Work order: When you reach the line with "Flag_EnableHTTP2 : bool" in the data below, begin printing lines exactly, and stop once the line with "MetricsOpt_CertDir : string;" has been printed.

Material provided:
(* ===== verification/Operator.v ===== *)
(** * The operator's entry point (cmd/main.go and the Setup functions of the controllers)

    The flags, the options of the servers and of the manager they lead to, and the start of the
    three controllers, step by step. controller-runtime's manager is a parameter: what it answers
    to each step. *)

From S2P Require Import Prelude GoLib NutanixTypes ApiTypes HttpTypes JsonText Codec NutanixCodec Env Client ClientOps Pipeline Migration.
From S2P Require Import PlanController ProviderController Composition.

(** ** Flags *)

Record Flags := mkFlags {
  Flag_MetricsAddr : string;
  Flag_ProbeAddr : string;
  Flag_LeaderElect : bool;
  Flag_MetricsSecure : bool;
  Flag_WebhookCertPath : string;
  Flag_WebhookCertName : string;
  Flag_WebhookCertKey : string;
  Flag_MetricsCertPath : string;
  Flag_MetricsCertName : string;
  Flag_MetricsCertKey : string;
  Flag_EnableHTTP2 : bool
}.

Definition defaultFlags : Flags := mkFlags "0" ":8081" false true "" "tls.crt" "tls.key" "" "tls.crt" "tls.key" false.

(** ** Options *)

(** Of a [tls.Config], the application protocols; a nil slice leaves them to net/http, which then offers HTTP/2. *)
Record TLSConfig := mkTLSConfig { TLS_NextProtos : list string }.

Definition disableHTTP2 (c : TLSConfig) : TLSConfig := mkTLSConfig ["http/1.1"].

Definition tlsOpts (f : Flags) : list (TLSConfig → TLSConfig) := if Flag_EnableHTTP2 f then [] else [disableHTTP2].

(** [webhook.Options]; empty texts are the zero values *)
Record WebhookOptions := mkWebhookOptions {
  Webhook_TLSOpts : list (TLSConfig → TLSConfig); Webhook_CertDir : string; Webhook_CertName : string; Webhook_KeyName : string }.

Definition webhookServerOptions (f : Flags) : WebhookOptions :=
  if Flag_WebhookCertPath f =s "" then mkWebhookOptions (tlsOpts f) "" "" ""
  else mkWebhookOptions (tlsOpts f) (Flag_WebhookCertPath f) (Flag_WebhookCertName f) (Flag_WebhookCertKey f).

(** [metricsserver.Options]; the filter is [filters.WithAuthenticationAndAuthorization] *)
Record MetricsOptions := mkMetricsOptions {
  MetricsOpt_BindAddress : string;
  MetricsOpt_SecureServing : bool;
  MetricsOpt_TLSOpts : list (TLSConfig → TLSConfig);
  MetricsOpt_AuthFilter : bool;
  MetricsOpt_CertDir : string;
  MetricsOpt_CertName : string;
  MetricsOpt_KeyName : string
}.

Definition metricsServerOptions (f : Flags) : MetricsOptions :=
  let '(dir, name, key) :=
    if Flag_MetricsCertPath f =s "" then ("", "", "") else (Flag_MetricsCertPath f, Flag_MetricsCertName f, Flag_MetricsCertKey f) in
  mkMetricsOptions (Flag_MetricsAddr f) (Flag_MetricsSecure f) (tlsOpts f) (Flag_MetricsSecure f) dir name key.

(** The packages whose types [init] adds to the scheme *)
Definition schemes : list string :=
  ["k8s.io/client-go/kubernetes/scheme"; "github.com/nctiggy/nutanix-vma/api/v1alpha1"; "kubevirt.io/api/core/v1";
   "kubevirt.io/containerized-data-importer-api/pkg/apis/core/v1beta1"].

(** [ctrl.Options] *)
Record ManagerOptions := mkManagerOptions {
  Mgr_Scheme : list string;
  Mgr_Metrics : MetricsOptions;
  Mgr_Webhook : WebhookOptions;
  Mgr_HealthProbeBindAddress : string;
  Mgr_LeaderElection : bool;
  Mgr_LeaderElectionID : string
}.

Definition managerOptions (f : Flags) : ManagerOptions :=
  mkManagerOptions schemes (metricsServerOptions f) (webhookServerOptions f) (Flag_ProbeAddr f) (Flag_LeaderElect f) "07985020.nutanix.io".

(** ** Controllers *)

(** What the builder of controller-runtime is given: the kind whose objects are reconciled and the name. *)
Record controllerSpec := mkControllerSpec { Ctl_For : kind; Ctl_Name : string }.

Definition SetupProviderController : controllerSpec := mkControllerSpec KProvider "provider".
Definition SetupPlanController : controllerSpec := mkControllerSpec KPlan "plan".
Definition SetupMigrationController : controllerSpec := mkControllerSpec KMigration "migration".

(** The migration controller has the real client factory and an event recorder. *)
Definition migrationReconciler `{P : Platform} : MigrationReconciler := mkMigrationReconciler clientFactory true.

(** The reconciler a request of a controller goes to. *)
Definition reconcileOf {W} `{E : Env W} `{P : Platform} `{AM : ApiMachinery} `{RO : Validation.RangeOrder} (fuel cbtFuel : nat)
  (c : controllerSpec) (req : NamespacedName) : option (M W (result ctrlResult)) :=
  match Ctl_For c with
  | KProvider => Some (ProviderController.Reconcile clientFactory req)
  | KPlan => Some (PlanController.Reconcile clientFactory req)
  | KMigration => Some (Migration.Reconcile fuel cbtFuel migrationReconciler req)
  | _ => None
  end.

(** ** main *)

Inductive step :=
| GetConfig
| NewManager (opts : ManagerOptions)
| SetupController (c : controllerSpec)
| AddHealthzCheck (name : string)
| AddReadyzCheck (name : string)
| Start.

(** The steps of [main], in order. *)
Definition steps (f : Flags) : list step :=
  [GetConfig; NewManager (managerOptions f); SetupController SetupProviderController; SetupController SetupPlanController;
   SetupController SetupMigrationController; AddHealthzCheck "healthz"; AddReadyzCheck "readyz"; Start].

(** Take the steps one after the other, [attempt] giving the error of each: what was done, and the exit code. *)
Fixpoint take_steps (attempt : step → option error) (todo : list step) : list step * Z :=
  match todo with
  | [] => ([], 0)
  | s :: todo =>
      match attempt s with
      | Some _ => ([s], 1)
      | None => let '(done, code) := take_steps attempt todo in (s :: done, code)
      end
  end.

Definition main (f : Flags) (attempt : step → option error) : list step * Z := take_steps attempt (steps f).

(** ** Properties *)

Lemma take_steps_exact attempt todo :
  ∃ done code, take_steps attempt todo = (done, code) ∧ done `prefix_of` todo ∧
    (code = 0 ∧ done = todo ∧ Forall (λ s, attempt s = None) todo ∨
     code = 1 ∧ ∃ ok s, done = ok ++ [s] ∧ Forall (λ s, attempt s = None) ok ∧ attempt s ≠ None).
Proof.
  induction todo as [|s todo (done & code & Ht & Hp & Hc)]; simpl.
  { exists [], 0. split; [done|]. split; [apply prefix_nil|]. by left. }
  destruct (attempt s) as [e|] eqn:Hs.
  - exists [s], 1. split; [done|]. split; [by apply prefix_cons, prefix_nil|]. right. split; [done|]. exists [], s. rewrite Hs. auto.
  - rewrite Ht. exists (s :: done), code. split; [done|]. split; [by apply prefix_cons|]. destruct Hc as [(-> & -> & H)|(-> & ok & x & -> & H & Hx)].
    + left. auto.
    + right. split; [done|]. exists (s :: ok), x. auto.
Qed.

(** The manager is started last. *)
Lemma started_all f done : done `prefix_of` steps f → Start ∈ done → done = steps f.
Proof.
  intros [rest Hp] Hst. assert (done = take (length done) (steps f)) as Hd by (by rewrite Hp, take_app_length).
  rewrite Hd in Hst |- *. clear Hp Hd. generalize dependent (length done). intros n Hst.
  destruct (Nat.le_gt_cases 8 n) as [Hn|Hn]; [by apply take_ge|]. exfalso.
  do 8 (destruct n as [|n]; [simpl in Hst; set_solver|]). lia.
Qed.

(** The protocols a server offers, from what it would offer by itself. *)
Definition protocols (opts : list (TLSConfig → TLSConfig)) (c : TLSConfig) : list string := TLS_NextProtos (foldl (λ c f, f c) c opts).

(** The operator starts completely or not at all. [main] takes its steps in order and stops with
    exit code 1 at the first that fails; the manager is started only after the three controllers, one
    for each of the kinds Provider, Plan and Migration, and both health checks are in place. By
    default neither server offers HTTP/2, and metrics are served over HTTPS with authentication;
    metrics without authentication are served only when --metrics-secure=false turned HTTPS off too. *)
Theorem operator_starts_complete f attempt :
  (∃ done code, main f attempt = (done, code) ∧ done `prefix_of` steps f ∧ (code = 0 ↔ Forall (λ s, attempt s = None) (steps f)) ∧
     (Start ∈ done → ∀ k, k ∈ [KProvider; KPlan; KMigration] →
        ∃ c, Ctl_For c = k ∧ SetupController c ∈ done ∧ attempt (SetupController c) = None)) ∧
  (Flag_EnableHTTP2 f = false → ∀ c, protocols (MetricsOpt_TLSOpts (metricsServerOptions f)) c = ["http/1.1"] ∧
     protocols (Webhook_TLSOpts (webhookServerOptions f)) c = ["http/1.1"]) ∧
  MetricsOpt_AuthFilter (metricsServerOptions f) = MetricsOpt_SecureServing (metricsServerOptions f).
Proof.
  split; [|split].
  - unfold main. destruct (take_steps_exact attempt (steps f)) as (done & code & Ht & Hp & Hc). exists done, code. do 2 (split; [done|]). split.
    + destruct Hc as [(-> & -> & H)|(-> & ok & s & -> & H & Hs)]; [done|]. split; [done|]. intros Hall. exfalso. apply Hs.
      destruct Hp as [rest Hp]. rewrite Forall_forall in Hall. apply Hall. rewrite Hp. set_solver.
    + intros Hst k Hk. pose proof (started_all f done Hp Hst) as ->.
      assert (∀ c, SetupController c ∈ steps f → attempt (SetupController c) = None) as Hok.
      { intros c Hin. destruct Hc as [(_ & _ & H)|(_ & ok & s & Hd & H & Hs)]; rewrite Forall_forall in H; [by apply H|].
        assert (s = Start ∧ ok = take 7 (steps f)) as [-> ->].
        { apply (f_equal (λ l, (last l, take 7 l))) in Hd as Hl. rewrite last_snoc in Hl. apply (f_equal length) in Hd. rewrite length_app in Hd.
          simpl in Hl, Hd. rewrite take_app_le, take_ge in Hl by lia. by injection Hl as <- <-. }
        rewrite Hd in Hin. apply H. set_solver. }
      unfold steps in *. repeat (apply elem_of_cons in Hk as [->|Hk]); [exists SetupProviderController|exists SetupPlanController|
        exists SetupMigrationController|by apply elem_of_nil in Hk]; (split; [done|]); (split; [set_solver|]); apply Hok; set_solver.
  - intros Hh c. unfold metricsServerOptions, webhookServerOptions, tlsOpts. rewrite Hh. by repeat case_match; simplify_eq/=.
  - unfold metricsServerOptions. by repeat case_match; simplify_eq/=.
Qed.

Solution:
  Flag_EnableHTTP2 : bool
}.

Definition defaultFlags : Flags := mkFlags "0" ":8081" false true "" "tls.crt" "tls.key" "" "tls.crt" "tls.key" false.

(** ** Options *)

(** Of a [tls.Config], the application protocols; a nil slice leaves them to net/http, which then offers HTTP/2. *)
Record TLSConfig := mkTLSConfig { TLS_NextProtos : list string }.

Definition disableHTTP2 (c : TLSConfig) : TLSConfig := mkTLSConfig ["http/1.1"].

Definition tlsOpts (f : Flags) : list (TLSConfig → TLSConfig) := if Flag_EnableHTTP2 f then [] else [disableHTTP2].

(** [webhook.Options]; empty texts are the zero values *)
Record WebhookOptions := mkWebhookOptions {
  Webhook_TLSOpts : list (TLSConfig → TLSConfig); Webhook_CertDir : string; Webhook_CertName : string; Webhook_KeyName : string }.

Definition webhookServerOptions (f : Flags) : WebhookOptions :=
  if Flag_WebhookCertPath f =s "" then mkWebhookOptions (tlsOpts f) "" "" ""
  else mkWebhookOptions (tlsOpts f) (Flag_WebhookCertPath f) (Flag_WebhookCertName f) (Flag_WebhookCertKey f).

(** [metricsserver.Options]; the filter is [filters.WithAuthenticationAndAuthorization] *)
Record MetricsOptions := mkMetricsOptions {
  MetricsOpt_BindAddress : string;
  MetricsOpt_SecureServing : bool;
  MetricsOpt_TLSOpts : list (TLSConfig → TLSConfig);
  MetricsOpt_AuthFilter : bool;
  MetricsOpt_CertDir : string;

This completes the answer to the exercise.